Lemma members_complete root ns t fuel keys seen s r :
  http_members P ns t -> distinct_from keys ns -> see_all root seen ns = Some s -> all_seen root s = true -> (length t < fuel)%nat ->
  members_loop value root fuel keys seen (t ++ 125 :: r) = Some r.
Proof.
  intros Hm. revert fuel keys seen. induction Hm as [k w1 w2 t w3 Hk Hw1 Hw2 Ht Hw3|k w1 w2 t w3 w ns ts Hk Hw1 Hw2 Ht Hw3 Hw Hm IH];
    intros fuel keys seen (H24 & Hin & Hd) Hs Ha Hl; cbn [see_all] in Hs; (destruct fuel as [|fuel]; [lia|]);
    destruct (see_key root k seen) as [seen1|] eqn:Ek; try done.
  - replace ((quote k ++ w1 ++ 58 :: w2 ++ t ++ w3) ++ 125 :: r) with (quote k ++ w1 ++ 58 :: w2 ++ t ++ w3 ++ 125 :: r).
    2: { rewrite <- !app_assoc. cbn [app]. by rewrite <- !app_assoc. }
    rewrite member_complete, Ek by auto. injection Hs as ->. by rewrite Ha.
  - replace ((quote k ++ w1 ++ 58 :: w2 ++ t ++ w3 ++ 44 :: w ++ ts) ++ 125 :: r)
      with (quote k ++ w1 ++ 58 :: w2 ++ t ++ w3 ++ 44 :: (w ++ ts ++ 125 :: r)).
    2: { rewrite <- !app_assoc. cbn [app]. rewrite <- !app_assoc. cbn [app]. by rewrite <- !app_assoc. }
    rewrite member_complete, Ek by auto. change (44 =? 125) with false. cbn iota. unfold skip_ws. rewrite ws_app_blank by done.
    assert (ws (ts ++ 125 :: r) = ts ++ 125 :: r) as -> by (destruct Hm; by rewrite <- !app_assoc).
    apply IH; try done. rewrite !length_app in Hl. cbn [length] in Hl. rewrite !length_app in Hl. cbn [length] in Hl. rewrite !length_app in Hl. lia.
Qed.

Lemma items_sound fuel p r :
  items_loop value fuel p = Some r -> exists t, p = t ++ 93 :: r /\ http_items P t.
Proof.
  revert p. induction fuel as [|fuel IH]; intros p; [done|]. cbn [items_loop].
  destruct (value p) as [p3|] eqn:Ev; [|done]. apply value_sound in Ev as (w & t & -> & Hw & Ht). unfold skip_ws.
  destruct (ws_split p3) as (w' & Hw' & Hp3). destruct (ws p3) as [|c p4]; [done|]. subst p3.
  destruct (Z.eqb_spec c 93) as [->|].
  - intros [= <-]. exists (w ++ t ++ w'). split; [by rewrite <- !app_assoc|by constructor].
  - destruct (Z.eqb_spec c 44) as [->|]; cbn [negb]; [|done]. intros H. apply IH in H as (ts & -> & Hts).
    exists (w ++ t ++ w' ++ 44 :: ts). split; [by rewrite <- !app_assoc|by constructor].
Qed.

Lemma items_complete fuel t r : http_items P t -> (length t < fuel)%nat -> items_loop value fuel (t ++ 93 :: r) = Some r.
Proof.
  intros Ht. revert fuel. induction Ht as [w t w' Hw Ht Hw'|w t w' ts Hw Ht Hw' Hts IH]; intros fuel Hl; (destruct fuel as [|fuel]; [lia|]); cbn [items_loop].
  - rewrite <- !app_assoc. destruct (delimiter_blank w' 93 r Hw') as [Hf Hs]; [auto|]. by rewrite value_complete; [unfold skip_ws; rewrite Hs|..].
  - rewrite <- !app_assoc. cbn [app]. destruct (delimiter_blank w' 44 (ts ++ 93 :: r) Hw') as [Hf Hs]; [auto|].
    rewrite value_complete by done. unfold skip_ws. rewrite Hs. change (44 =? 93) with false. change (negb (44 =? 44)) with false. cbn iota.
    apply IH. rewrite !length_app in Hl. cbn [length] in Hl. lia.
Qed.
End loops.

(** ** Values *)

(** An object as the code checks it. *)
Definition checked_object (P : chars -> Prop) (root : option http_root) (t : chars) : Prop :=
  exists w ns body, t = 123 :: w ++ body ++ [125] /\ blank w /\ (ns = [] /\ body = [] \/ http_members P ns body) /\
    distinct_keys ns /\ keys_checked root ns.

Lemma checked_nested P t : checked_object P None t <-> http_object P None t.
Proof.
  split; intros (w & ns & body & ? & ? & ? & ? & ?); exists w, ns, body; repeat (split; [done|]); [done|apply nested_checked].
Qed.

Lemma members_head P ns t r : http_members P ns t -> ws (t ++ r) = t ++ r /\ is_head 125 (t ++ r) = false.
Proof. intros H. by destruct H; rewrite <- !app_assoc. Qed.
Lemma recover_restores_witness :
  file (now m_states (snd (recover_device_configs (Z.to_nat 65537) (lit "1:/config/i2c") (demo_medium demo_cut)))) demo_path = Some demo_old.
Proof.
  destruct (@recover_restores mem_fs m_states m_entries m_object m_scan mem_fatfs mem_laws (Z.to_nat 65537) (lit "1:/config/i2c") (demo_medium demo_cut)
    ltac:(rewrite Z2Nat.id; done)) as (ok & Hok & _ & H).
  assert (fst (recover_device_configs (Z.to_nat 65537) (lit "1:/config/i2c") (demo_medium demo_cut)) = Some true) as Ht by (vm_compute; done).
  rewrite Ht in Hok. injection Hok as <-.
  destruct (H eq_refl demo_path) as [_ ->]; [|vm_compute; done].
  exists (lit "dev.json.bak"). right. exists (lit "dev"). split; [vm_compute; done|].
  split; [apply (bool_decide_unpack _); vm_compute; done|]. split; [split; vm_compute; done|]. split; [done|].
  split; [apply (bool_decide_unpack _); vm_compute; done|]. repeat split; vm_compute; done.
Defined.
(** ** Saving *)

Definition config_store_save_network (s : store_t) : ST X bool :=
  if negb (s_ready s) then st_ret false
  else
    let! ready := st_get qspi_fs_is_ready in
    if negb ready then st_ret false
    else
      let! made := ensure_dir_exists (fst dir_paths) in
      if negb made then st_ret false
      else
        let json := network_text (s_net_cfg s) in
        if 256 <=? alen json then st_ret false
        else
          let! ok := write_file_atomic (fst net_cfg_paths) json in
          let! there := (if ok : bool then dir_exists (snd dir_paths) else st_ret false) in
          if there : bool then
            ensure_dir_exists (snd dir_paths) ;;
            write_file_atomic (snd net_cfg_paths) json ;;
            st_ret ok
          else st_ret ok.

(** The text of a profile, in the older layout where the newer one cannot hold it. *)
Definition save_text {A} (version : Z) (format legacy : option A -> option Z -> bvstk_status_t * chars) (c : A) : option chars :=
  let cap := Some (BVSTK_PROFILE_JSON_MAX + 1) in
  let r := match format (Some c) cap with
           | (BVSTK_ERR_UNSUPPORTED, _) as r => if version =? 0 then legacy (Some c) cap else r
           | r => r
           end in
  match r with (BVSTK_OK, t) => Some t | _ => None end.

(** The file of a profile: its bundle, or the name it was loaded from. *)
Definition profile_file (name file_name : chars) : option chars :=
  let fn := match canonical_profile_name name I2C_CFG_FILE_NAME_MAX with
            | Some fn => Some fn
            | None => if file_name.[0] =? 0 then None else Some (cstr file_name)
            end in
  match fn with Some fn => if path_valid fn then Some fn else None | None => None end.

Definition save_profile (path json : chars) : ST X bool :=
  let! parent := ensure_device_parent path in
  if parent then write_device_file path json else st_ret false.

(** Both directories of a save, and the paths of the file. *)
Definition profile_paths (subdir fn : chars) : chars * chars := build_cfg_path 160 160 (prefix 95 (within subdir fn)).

REQUIRED ACTION: Among the lines of the material, find those holding the word "apply" and return them.

OUTPUT OF THE EXERCISE:
    apply IH; try done. rewrite !length_app in Hl. cbn [length] in Hl. rewrite !length_app in Hl. cbn [length] in Hl. rewrite !length_app in Hl. lia.
  destruct (value p) as [p3|] eqn:Ev; [|done]. apply value_sound in Ev as (w & t & -> & Hw & Ht). unfold skip_ws.
  - destruct (Z.eqb_spec c 44) as [->|]; cbn [negb]; [|done]. intros H. apply IH in H as (ts & -> & Hts).
    apply IH. rewrite !length_app in Hl. cbn [length] in Hl. lia.
  split; intros (w & ns & body & ? & ? & ? & ? & ?); exists w, ns, body; repeat (split; [done|]); [done|apply nested_checked].
  split; [apply (bool_decide_unpack _); vm_compute; done|]. split; [split; vm_compute; done|]. split; [done|].
  split; [apply (bool_decide_unpack _); vm_compute; done|]. repeat split; vm_compute; done.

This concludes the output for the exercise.